- DATA RECORDS:
——————————

Definition Open (fuel : nat) (o : VerbsOptions) (deadline : option Z) (network address : string) : G dialed :=
  let! e := host caller_err in
  match e with
  | Some x => fail (OErrCtx x)
  | None =>
    match normalize o with
    | Err e => fail (OErrConfig e)
    | Ok cfg =>
      match splitHostPortAddress network address with
      | Err e => fail (OErrConfig e)
      | Ok (host_, port) =>
        let frameCap := framePayloadSize cfg in
        guard (frameCap <=? 0) OErrFrameCapacity;;
        let! n := open_loop fuel deadline frameCap cfg None 0 in
        ret {| d_conn := n; d_cfg := cfg; d_remote := JoinHostPort host_ port |}
      end
    end
  end.

(** The late goroutines: each one's result is received and discarded. *)
Fixpoint drain_list (l : list Z) : G unit :=
  match l with
  | [] => ret tt
  | n :: l' =>
    let! result := host (late_result n) in
    receive n result;;
    discardOpenResult n result;;
    drain_list l'
  end.

Definition drain : G unit :=
  let! s := get in
  modify no_late;;
  drain_list (late s).
End dialing.

(** ** What the log says *)

Definition opens_of (l : list dial_event) : list (Z * open_args) :=
  omap (fun e => match e with EvOpen n a => Some (n, a) | _ => None end) l.
Definition conns_of (l : list dial_event) : list Z :=
  omap (fun e => match e with EvConn n => Some n | _ => None end) l.
Definition closes_of (l : list dial_event) : list Z :=
  omap (fun e => match e with EvClose n => Some n | _ => None end) l.
Definition texts_of (l : list dial_event) : list Z :=
  omap (fun e => match e with EvErrText n => Some n | _ => None end) l.
Definition frees_of (l : list dial_event) : list Z :=
  omap (fun e => match e with EvFreeErr n => Some n | _ => None end) l.

Definition fresh_dial : dial := {| log := []; late := [] |}.

(** go_rdma_open hands over a connection only with the code 0. *)
Class OpenContract (W : Type) `{!DialHost W} := {
  open_contract args w r : (open_call args w).1 = Some r -> r_conn r = true -> r_rc r = 0;
  late_contract n w : r_conn (late_result n w).1 = true -> r_rc (late_result n w).1 = 0;
}.

(** The clock does not run backwards, and a timer that fires has waited. *)
Class ClockLaws (W : Type) `{!DialHost W} := {
  clock : W -> Z;
  now_law w : (time_now w).1 = clock (time_now w).2 /\ clock w <= clock (time_now w).2;
  caller_law w : clock w <= clock (caller_err w).2;
  attempt_law w : clock w <= clock (attempt_err w).2;
  timer_law d w : clock w <= clock (wait_timer d w).2 /\
                  ((wait_timer d w).1 = false -> clock w + d <= clock (wait_timer d w).2);
  sleep_law d w : clock w + d <= clock (time_Sleep d w);
  open_law args w : clock w <= clock (open_call args w).2;
}.

Lemma conns_of_app l1 l2 : conns_of (l1 ++ l2) = conns_of l1 ++ conns_of l2.
Proof. apply omap_app. Qed.
Lemma closes_of_app l1 l2 : closes_of (l1 ++ l2) = closes_of l1 ++ closes_of l2.
Proof. apply omap_app. Qed.
Lemma opens_of_app l1 l2 : opens_of (l1 ++ l2) = opens_of l1 ++ opens_of l2.
Proof. apply omap_app. Qed.

(** *** Every connection is returned or closed *)

Section accounts.
Context {W : Type} `{!DialHost W, !OpenContract W}.
#[local] Abbreviation G := (M W dial OpenErr).
Implicit Types (s : dial) (w : W).

(** The connections and closes logged are [cs] and [xs], the late attempts [ls]. *)
Definition books (cs xs ls : list Z) (s : dial) : Prop :=
  conns_of (log s) = cs /\ closes_of (log s) = xs /\ late s = ls.

Lemma books_other e cs xs ls s :
  books cs xs ls s -> conns_of [e] = [] -> closes_of [e] = [] -> books cs xs ls (log_event e s).
Proof.
  intros (H1 & H2 & H3) E1 E2. split_and!; simpl; [|by rewrite closes_of_app, E2, app_nil_r|done].
  by rewrite conns_of_app, E1, app_nil_r.
Qed.

Lemma books_conn n cs xs ls s : books cs xs ls s -> books (cs ++ [n]) xs ls (log_event (EvConn n) s).
Proof.
  intros (H1 & H2 & H3). split_and!; simpl; [by rewrite conns_of_app, H1|by rewrite closes_of_app, H2, app_nil_r|done].
Qed.

Lemma books_close n cs xs ls s : books cs xs ls s -> books cs (xs ++ [n]) ls (log_event (EvClose n) s).
Proof.
  intros (H1 & H2 & H3). split_and!; simpl; [by rewrite conns_of_app, H1, app_nil_r|by rewrite closes_of_app, H2|done].
Qed.

Lemma receive_books n r cs xs ls s w :
  books cs xs ls s ->
  wp (receive n r : G unit) (fun o s' w' => o = Ret tt /\ w' = w /\
    books (if r_conn r then cs ++ [n] else cs) xs ls s') s w.
Proof.
  intros HB. unfold receive. apply wp_bind. destruct (r_conn r).
  - apply wp_modify. cbn [seq_post]. apply (books_conn n) in HB.
    destruct (r_err r); [apply wp_modify|apply wp_ret]; split_and!; try done. by apply books_other.
  - apply wp_ret. cbn [seq_post]. destruct (r_err r); [apply wp_modify|apply wp_ret]; split_and!; try done.
    by apply books_other.
Qed.

(** An attempt that fails hands over no connection, though one may still be on its way. *)
Lemma open_once_books n deadline frameCap cfg xs ls s w :
  books [] xs ls s ->
  wp (openVerbsConnOnce n deadline frameCap cfg) (fun o s' _ => match o with
    | Ret m => m = n /\ books [n] xs ls s'
    | Fail _ => books [] xs ls s' \/ books [] xs (ls ++ [n]) s'
    | _ => False end) s w.
Proof.
  intros HB. unfold openVerbsConnOnce.
  assert (Ht : wp (rdmaOpenTimeoutMillis deadline : G Z) (fun o s' _ => match o with
     | Ret _ | Fail _ => s' = s | _ => False end) s w).
  { unfold rdmaOpenTimeoutMillis, rdmaContextTimeoutMillis, time_Until. apply wp_bind, wp_bind, wp_host.
    intros [x|] w1 _; cbn [seq_post]; [done|]. destruct deadline as [d|]; [|done].
    apply wp_bind, wp_bind, wp_host. intros now w2 _. cbn [seq_post]. apply wp_ret. cbn [seq_post].
    destruct (d - now <=? 0); done. }
  apply wp_bind. eapply wp_mono; [exact Ht|]. clear Ht.
  intros [ms|e| |] s1 w1 E; cbn [seq_post]; [subst s1|subst s1; by left|done|done].
  cbv zeta. apply wp_bind, wp_modify. cbn [seq_post].
  apply (books_other (EvOpen n (c_open_args frameCap cfg ms))) in HB; [|done..].
  set (s2 := log_event _ s) in *. clearbody s2. apply wp_bind, wp_host. intros r w2 Hr. cbn [seq_post].
  destruct r as [result|].
  - pose proof (open_contract (c_open_args frameCap cfg ms) w1 result) as Hc. rewrite Hr in Hc.
    specialize (Hc eq_refl).
    apply wp_bind. eapply wp_mono; [by apply receive_books|]. intros o s3 w3 (-> & -> & HB3). cbn [seq_post].
    destruct (r_rc result =? 0) eqn:Erc; cbn [negb].
    + destruct (r_conn result); cbn [negb]; [by apply wp_ret|apply wp_fail; by left].
    + destruct (r_conn result); [specialize (Hc eq_refl); bool_facts; lia|].
      destruct (r_rc result =? EAGAIN).
      * apply wp_bind, wp_host. intros e w4 _. cbn [seq_post]. apply wp_fail. by left.
      * apply wp_bind. unfold takeCString. destruct (r_err result).
        -- apply wp_bind, wp_modify. cbn [seq_post]. apply wp_ret. cbn [seq_post]. apply wp_fail.
           left. by apply books_other.
        -- apply wp_ret. cbn [seq_post]. apply wp_fail. by left.
  - apply wp_bind, wp_modify. cbn [seq_post]. apply wp_bind, wp_host. intros e w3 _. cbn [seq_post].
    apply wp_fail. right. destruct HB as (H1 & H2 & H3). split_and!; try done. simpl. by rewrite H3.
Qed.

Definition late_before (k : Z) (ls : list Z) : Prop := NoDup ls /\ Forall (fun n => n < k) ls.

Lemma late_before_next k ls : late_before k ls -> late_before (k + 1) (ls ++ [k]) /\ late_before (k + 1) ls.
Proof.
  intros [HN HF]. split; split.
  - apply NoDup_app. split_and!; [done| |by apply NoDup_singleton].
    intros x Hx ->%list_elem_of_singleton. rewrite Forall_forall in HF. apply HF in Hx. lia.
  - apply Forall_app. split; [|by constructor; [lia|]]. eapply Forall_impl; [exact HF|]. simpl. lia.
  - done.
  - eapply Forall_impl; [exact HF|]. simpl. lia.
Qed.

Lemma open_loop_books fuel deadline frameCap cfg lastErr k ls s w :
  books [] [] ls s -> late_before k ls ->
  wp (open_loop fuel deadline frameCap cfg lastErr k) (fun o s' _ => match o with
    | Ret n => exists ls', books [n] [] ls' s' /\ late_before n ls'
    | Blocked => False
    | _ => exists k' ls', books [] [] ls' s' /\ late_before k' ls' end) s w.
Proof.
  revert lastErr k ls s w. induction fuel as [|fuel IH]; intros lastErr k ls s w HB HL; cbn [open_loop]; [by exists k, ls|].
  assert (Hout : exists k' ls', books [] [] ls' s /\ late_before k' ls') by eauto.
  apply wp_bind, wp_host. intros [x|] w1 _; cbn [seq_post]; [done|].
  apply wp_bind, wp_guard; intros _; cbn [seq_post]; [done|]. apply wp_bind.
  assert (Htime : forall (Q : Z -> W -> Prop) w, (forall t w', Q t w') ->
    wp (match deadline with
        | Some d =>
          let! remain := time_Until d in
          guard (remain <=? 0)
                (OErrAfter OErrDeadlineAfter k lastErr (OErrCtx DeadlineExceeded));;
          ret (if remain <? verbsOpenAttemptTimeout then remain else verbsOpenAttemptTimeout)
        | None => ret verbsOpenAttemptTimeout
        end : G Z) (fun o s' w' => s' = s /\ match o with Ret t => Q t w' | Fail _ => True | _ => False end) s w).
  { intros Q w' HQ. destruct deadline as [d|]; [|by apply wp_ret]. unfold time_Until.
    apply wp_bind, wp_bind, wp_host. intros now w2 _. cbn [seq_post]. apply wp_ret. cbn [seq_post].
    apply wp_bind, wp_guard; intros _; cbn [seq_post]; [done|]. apply wp_ret. auto. }
  eapply wp_mono; [apply (Htime (fun _ _ => True)); done|].
  intros [t|e| |] s1 w2 [-> HT]; cbn [seq_post]; try done.
  apply wp_bind, wp_host. intros now w3 _. cbn [seq_post].
  apply wp_bind, wp_catch. eapply wp_mono; [by apply open_once_books|].
  intros [m|openErr| |] s2 w4 HQ; cbn [seq_post]; try done.
  { destruct HQ as [-> HB2]. apply wp_ret. eauto. }
  destruct (late_before_next k ls HL) as [HL1 HL2].
  assert (Hnext : exists ls', books [] [] ls' s2 /\ late_before (k + 1) ls') by (destruct HQ; eauto).
  clear HQ HL1 HL2 Htime Hout. destruct Hnext as (ls2 & HB2 & HL2).
  assert (Hout : exists k' ls', books [] [] ls' s2 /\ late_before k' ls') by eauto.
  destruct (negb (isRetriableOpenErr (Some openErr))); [by apply wp_fail|].
  destruct deadline as [d|].
  - unfold time_Until. apply wp_bind, wp_bind, wp_host. intros now' w5 _. cbn [seq_post].
    apply wp_ret. cbn [seq_post].
    apply wp_bind, wp_guard; intros _; cbn [seq_post]; [done|]. cbv zeta.
    apply wp_bind, wp_host. intros [|] w6 _; cbn [seq_post].
    + apply wp_bind, wp_host. intros e w7 _. cbn [seq_post]. by apply wp_fail.
    + by eapply IH.
  - apply wp_bind, wp_host. intros u w5 _. cbn [seq_post]. by eapply IH.
Qed.

Lemma discard_books n r cs xs ls s w :
  books cs xs ls s -> (r_conn r = true -> r_rc r = 0) ->
  wp (discardOpenResult n r : G unit) (fun o s' w' => o = Ret tt /\
    books cs (if r_conn r then xs ++ [n] else xs) ls s') s w.
Proof.
  intros HB Hc. unfold discardOpenResult. apply wp_bind.
  assert (Hend : forall s, books cs xs ls s ->
    wp (if (r_rc r =? 0) && r_conn r then modify (log_event (EvClose n)) else ret tt : G unit)
      (fun o s' _ => o = Ret tt /\ books cs (if r_conn r then xs ++ [n] else xs) ls s') s w).
  { intros s0 HB0. destruct (r_conn r).
    - rewrite Hc by done. apply wp_modify. split; [done|by apply books_close].
    - rewrite andb_false_r. by apply wp_ret. }
  destruct (r_err r); [apply wp_modify|apply wp_ret]; cbn [seq_post]; apply Hend; [|done].
  by apply books_other.
Qed.

Lemma drain_list_books l cs xs s w :
  books cs xs [] s ->
  wp (drain_list l) (fun o s' _ => o = Ret tt /\ exists l', l' `sublist_of` l /\
    books (cs ++ l') (xs ++ l') [] s') s w.
Proof.
  revert cs xs s w. induction l as [|n l IH]; intros cs xs s w HB; cbn [drain_list].
  { apply wp_ret. split; [done|]. exists []. rewrite !app_nil_r. by split. }
  apply wp_bind, wp_host. intros r w1 Hr. cbn [seq_post].
  pose proof (late_contract n w) as Hc. rewrite Hr in Hc. simpl in Hc.
  apply wp_bind. eapply wp_mono; [by apply receive_books|]. intros o s1 w2 (-> & -> & HB1). cbn [seq_post].
  apply wp_bind. eapply wp_mono; [by apply discard_books|]. intros o s2 w3 (-> & HB2). cbn [seq_post].
  eapply wp_mono; [by apply IH|]. intros o s3 w4 (-> & l' & Hsub & HB3). split; [done|].
  destruct (r_conn r).
  - exists (n :: l'). split; [by apply sublist_skip|]. by rewrite <- !app_assoc in HB3.
  - exists l'. split; [by apply sublist_cons|done].
Qed.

——————————

Look back at the entries above. Retype the line with "- apply Forall_app.", the line with "revert lastErr k", and all lines in between.

- RESPONSE BELOW:
  - apply Forall_app. split; [|by constructor; [lia|]]. eapply Forall_impl; [exact HF|]. simpl. lia.
  - done.
  - eapply Forall_impl; [exact HF|]. simpl. lia.
Qed.

Lemma open_loop_books fuel deadline frameCap cfg lastErr k ls s w :
  books [] [] ls s -> late_before k ls ->
  wp (open_loop fuel deadline frameCap cfg lastErr k) (fun o s' _ => match o with
    | Ret n => exists ls', books [n] [] ls' s' /\ late_before n ls'
    | Blocked => False
    | _ => exists k' ls', books [] [] ls' s' /\ late_before k' ls' end) s w.
Proof.
  revert lastErr k ls s w. induction fuel as [|fuel IH]; intros lastErr k ls s w HB HL; cbn [open_loop]; [by exists k, ls|].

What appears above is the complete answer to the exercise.